- PROBLEM: Gather all lines in the records below that include the word "Hper".

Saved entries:
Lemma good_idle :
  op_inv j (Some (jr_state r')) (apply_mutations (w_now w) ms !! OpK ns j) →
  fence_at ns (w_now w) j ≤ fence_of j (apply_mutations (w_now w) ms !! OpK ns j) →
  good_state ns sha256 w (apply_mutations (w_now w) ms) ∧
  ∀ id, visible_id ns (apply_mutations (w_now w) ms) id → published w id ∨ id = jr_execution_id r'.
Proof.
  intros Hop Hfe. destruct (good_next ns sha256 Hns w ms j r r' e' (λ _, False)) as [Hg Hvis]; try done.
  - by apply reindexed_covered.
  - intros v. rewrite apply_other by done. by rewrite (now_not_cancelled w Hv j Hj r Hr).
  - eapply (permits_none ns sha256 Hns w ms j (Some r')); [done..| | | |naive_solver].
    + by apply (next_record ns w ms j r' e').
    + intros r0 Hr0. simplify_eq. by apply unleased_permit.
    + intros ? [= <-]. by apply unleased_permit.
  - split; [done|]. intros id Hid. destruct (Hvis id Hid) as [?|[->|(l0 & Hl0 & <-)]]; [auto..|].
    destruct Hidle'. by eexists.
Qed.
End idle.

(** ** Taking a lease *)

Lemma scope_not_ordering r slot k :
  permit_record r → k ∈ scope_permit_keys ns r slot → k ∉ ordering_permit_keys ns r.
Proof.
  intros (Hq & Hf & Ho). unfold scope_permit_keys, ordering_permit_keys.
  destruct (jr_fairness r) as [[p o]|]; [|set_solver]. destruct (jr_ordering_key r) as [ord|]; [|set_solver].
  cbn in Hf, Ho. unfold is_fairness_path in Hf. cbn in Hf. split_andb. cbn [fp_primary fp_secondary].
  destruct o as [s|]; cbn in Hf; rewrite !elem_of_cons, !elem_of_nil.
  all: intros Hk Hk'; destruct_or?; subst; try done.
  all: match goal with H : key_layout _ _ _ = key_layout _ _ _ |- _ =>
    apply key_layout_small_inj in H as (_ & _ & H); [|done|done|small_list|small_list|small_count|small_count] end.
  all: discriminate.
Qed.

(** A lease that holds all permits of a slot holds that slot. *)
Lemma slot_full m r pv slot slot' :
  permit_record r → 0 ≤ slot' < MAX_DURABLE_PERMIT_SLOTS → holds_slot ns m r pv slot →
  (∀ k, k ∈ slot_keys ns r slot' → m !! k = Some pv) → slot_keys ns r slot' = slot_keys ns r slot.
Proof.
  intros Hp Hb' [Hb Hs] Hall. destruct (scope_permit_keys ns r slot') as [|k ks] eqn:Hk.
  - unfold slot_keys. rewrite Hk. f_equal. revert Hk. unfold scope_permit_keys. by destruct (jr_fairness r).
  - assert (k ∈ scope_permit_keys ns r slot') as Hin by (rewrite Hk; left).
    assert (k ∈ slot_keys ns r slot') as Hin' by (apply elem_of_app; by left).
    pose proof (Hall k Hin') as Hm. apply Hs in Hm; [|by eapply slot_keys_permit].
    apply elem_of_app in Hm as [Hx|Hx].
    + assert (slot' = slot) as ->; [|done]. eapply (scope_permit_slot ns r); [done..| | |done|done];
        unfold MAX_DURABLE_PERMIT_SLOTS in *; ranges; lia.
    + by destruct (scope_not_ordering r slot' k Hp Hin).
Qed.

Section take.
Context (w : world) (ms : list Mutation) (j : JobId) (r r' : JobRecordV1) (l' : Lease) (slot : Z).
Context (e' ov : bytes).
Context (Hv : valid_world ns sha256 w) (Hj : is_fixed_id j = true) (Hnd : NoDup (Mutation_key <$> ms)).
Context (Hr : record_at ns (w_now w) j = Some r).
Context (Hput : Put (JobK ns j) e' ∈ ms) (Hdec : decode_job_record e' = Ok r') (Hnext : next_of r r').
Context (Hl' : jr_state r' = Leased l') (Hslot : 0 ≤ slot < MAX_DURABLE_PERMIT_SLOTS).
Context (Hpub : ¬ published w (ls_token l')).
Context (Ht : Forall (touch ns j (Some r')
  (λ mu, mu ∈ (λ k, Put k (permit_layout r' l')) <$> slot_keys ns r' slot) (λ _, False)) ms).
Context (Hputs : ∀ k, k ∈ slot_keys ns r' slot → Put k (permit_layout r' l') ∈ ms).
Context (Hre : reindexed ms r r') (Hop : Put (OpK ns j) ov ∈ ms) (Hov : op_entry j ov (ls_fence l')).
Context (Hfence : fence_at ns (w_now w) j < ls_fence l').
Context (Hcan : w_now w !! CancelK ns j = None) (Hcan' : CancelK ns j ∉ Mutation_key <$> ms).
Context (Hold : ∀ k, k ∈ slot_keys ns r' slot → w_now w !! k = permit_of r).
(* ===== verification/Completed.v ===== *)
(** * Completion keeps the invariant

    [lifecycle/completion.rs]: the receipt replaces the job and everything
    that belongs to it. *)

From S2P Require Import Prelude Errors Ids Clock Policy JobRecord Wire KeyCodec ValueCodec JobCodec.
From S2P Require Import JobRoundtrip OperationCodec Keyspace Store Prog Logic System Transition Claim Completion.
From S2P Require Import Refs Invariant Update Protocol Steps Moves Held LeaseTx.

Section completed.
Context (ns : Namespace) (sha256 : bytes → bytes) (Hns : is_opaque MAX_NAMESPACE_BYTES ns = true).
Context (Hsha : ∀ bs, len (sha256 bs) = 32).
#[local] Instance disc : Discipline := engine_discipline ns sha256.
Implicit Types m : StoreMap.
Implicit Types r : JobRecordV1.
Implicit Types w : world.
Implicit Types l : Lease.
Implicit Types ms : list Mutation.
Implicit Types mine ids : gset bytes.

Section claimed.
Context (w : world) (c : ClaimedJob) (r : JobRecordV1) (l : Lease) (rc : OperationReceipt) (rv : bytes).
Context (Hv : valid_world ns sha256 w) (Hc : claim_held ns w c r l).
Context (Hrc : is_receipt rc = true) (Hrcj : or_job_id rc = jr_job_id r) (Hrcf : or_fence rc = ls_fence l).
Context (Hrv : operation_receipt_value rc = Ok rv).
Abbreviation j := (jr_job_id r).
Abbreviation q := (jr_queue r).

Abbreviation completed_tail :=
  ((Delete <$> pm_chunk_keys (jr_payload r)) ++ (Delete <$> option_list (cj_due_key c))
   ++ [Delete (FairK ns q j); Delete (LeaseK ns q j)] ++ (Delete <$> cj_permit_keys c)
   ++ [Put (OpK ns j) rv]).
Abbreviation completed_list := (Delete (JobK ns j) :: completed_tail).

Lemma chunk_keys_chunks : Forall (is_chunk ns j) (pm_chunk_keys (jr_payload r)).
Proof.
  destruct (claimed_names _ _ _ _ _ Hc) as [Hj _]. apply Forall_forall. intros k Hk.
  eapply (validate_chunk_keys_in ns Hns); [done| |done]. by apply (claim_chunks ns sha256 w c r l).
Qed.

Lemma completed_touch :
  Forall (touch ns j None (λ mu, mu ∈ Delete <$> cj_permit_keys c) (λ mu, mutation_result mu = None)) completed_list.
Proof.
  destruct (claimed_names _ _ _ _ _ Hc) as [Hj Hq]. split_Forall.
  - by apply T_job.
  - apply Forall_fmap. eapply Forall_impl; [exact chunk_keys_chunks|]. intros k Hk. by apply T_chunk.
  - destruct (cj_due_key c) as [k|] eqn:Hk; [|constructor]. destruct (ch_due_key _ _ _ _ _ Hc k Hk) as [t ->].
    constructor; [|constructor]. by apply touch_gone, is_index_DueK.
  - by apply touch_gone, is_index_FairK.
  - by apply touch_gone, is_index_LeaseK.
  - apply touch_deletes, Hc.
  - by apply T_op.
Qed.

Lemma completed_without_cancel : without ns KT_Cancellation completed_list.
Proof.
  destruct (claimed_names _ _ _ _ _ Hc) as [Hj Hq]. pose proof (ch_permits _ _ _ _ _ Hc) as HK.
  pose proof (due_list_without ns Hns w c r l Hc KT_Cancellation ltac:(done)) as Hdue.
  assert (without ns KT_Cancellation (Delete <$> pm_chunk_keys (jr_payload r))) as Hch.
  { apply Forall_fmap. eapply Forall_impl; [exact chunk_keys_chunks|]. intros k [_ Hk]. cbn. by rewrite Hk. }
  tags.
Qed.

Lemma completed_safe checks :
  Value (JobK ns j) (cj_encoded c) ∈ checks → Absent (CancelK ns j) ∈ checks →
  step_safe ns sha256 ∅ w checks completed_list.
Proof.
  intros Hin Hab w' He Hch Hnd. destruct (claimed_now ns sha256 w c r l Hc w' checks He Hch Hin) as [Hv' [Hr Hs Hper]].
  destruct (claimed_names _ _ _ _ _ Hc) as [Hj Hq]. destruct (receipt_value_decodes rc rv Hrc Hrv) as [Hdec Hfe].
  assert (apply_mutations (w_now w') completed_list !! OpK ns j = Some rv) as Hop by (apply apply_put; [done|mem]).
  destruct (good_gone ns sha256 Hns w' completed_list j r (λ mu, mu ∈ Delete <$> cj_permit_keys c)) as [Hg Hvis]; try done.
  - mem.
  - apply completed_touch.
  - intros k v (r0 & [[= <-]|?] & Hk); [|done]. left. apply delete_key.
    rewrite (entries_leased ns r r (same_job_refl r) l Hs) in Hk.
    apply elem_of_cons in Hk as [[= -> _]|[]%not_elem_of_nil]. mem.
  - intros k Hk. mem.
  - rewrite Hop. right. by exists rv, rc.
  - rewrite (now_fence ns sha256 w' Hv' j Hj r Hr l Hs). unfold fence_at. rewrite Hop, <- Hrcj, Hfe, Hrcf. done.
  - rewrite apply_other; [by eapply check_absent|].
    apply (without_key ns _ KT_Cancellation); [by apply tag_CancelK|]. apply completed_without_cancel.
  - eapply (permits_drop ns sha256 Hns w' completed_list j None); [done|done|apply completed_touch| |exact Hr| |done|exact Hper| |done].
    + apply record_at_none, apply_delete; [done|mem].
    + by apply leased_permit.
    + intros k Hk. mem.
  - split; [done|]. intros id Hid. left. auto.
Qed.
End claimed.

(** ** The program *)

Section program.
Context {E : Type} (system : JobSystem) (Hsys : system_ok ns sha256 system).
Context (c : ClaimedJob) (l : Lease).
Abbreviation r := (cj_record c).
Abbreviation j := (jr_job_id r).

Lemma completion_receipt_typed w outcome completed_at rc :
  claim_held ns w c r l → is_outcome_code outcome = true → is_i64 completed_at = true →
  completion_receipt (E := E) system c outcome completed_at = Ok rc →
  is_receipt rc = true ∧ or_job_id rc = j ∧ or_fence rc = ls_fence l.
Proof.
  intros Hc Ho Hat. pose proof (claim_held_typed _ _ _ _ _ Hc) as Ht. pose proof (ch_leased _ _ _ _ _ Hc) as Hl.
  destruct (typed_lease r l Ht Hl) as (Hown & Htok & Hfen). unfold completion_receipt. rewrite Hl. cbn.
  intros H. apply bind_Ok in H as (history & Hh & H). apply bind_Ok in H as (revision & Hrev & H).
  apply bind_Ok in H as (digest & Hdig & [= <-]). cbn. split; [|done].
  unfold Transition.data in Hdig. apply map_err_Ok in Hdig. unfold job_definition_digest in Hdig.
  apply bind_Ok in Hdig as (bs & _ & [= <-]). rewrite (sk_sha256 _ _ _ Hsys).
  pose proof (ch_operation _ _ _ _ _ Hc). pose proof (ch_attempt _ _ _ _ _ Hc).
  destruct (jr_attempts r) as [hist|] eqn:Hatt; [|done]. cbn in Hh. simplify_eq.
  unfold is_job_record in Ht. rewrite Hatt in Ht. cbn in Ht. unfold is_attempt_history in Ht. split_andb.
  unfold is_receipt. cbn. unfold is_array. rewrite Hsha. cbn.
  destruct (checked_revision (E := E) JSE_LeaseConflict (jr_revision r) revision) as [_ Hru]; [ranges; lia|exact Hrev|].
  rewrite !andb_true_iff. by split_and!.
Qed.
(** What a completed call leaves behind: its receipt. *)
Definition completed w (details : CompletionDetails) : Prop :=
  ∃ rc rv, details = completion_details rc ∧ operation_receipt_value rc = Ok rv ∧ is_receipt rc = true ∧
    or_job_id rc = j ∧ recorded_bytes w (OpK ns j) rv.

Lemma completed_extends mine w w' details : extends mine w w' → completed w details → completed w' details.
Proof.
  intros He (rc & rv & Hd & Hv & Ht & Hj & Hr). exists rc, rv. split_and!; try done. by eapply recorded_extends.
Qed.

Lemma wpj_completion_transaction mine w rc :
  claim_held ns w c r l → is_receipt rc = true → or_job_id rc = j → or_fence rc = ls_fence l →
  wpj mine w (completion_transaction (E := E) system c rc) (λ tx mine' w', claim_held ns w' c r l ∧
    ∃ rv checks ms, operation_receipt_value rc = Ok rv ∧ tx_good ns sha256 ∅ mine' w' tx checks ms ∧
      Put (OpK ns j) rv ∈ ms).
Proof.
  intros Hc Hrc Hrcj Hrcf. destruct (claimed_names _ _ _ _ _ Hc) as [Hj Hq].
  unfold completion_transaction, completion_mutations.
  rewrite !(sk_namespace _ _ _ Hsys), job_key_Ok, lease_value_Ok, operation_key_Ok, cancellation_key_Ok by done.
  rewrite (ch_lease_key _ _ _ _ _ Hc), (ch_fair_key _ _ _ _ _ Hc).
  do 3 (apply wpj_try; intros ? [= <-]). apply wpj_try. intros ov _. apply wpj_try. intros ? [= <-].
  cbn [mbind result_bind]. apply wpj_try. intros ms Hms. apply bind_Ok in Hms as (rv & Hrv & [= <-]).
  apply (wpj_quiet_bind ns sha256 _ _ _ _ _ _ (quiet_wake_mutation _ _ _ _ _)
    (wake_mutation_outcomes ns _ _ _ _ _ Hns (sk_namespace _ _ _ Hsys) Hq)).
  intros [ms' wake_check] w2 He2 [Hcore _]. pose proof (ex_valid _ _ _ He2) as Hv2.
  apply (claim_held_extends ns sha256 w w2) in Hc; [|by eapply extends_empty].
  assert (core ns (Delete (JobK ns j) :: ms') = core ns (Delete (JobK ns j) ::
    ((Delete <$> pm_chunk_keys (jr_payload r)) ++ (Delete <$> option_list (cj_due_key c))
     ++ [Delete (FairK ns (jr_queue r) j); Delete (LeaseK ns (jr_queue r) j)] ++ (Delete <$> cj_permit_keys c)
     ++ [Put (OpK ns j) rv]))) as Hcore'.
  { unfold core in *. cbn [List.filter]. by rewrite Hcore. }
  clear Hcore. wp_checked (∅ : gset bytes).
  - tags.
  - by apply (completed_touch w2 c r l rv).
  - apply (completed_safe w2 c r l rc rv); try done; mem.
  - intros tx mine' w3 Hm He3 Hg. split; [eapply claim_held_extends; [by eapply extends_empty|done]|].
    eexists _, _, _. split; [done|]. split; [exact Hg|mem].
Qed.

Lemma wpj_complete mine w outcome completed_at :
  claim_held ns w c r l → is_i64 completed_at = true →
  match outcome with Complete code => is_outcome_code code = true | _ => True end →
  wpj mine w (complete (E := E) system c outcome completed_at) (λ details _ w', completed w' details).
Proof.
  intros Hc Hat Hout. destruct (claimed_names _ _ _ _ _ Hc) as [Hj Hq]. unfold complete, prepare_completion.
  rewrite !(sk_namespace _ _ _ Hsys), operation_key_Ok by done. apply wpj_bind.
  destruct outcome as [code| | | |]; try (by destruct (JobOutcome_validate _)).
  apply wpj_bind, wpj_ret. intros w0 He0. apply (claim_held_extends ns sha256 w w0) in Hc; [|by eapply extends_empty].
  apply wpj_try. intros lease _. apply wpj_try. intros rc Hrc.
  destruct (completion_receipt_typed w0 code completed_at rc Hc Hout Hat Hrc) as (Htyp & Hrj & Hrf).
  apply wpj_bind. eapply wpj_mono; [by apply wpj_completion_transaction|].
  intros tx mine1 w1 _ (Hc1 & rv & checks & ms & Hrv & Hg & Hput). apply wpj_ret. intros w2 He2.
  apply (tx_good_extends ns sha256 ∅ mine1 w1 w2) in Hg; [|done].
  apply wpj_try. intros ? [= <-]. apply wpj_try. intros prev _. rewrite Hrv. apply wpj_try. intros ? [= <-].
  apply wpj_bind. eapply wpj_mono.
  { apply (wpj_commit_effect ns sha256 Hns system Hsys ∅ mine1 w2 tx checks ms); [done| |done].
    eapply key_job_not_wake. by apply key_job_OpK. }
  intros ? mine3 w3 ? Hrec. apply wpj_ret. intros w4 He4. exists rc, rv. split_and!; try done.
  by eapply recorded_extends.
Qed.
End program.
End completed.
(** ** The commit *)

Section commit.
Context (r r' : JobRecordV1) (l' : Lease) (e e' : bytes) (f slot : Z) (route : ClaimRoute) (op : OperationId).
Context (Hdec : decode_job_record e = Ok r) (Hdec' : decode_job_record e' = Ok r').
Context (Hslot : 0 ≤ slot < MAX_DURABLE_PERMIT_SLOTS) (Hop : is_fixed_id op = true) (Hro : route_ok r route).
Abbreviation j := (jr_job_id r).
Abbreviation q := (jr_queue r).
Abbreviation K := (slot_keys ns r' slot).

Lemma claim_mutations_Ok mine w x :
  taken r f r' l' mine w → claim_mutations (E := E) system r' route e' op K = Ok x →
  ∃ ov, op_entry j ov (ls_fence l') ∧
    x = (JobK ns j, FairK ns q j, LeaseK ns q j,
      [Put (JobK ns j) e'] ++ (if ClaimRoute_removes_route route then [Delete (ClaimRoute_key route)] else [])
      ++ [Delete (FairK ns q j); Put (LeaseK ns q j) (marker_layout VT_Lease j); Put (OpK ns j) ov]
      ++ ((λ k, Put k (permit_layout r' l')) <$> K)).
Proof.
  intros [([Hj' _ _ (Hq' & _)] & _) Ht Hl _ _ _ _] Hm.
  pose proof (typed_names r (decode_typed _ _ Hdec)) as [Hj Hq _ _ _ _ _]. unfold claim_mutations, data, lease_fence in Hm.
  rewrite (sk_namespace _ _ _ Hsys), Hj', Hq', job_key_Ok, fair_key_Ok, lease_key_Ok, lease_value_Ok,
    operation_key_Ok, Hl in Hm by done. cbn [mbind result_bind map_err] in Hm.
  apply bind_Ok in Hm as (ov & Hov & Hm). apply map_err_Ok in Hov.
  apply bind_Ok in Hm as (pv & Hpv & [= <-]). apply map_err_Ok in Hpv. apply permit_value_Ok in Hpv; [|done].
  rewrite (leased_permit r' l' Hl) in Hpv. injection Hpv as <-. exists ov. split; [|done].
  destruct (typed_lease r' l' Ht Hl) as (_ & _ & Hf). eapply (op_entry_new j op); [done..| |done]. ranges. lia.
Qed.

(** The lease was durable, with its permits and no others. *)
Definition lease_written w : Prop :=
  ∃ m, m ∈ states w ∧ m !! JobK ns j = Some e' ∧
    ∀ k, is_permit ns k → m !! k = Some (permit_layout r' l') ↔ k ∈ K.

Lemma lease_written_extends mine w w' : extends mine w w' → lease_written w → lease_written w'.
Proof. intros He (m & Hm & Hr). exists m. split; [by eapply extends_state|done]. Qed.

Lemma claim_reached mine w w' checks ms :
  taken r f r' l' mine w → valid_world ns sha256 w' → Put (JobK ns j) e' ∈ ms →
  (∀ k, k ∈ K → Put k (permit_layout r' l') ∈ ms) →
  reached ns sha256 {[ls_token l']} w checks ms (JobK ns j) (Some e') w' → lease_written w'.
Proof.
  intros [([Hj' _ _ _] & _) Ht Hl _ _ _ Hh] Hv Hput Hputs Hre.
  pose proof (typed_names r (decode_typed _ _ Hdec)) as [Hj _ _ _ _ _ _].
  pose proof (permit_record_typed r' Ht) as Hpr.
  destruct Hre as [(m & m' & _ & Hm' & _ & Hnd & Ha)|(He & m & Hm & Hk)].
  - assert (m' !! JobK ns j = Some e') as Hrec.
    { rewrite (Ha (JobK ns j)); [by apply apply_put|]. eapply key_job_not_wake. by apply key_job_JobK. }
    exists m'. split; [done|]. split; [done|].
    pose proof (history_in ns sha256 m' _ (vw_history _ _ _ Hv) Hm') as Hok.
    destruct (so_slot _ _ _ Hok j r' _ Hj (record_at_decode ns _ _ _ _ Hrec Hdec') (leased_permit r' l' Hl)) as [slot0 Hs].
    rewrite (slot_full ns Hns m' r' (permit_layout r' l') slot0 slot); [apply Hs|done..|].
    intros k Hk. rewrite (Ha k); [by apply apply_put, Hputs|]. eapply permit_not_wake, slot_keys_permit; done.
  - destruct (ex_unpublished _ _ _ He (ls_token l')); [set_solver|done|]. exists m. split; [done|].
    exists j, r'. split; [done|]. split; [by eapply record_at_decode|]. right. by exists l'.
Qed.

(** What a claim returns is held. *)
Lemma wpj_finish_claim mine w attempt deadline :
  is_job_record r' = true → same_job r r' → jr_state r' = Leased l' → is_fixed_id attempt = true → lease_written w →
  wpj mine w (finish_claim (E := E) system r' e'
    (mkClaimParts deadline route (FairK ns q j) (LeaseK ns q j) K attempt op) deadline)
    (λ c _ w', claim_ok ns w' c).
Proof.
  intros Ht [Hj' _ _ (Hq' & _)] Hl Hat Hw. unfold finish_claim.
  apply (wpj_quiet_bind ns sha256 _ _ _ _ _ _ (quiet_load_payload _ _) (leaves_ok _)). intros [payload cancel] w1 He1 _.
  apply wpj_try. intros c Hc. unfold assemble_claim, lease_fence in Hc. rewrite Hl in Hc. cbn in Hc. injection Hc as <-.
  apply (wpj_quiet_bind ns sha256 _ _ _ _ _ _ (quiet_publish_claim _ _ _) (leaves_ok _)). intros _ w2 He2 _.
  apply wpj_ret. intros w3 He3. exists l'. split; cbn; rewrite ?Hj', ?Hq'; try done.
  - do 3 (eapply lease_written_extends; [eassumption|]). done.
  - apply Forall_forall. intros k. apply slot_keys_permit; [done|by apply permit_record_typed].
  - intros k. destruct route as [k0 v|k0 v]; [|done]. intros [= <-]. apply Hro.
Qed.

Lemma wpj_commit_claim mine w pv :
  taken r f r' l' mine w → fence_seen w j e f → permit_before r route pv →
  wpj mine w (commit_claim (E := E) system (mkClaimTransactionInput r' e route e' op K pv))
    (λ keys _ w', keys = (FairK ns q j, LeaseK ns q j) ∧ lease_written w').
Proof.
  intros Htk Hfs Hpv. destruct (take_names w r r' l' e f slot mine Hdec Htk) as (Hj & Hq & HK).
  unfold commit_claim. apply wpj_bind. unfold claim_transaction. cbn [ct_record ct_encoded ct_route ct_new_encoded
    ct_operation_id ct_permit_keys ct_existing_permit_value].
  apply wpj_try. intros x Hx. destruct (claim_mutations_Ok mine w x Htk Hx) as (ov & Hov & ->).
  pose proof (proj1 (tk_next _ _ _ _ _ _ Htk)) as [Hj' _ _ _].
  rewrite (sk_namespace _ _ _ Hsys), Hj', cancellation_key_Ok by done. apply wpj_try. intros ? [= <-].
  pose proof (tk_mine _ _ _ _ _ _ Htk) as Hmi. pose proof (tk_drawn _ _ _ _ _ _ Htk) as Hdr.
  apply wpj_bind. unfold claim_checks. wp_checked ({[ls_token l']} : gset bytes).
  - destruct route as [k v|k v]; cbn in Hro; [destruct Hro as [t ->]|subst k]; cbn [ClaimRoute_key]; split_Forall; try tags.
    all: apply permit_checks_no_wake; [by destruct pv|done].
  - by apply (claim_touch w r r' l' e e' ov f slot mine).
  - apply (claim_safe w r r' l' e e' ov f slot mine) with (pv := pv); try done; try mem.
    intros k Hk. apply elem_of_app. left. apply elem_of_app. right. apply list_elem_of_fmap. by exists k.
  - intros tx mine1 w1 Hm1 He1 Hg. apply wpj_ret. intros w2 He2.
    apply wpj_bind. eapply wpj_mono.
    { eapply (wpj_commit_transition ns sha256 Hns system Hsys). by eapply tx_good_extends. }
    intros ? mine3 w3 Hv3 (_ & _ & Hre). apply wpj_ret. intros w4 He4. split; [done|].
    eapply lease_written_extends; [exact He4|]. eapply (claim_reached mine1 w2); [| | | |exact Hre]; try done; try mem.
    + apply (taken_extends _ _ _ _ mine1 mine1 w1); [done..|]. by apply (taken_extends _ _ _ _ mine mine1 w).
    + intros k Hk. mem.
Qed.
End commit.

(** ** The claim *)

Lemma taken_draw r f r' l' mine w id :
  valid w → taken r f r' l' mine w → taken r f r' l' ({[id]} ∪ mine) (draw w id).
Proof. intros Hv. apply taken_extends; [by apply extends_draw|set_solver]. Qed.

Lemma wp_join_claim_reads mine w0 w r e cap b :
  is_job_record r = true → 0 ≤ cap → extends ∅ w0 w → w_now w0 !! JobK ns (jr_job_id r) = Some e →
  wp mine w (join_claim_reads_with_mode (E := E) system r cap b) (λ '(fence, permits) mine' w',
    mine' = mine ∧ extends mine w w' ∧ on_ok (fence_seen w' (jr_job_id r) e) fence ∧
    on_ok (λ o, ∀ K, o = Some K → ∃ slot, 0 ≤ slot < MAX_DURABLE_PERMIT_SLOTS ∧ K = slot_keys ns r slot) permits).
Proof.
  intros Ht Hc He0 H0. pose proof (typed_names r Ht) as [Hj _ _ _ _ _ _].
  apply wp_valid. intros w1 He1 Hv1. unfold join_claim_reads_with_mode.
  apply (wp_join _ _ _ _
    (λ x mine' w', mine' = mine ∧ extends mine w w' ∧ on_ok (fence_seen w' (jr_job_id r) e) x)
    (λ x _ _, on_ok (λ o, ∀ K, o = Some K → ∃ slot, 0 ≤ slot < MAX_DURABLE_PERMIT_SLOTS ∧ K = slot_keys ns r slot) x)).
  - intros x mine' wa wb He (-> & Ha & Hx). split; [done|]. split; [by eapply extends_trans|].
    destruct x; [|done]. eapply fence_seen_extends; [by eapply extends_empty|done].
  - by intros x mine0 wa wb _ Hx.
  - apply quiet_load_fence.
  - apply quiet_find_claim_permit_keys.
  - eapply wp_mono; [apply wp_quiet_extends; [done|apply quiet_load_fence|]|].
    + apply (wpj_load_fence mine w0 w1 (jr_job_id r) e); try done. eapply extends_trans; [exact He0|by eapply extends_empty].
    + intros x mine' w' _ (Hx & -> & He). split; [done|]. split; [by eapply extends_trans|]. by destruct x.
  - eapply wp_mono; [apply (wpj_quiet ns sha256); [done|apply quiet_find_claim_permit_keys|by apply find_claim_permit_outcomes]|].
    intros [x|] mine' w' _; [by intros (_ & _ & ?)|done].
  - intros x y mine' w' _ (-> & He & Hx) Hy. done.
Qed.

- REPLY:
  intros Hin Hab w' He Hch Hnd. destruct (claimed_now ns sha256 w c r l Hc w' checks He Hch Hin) as [Hv' [Hr Hs Hper]].
  - eapply (permits_drop ns sha256 Hns w' completed_list j None); [done|done|apply completed_touch| |exact Hr| |done|exact Hper| |done].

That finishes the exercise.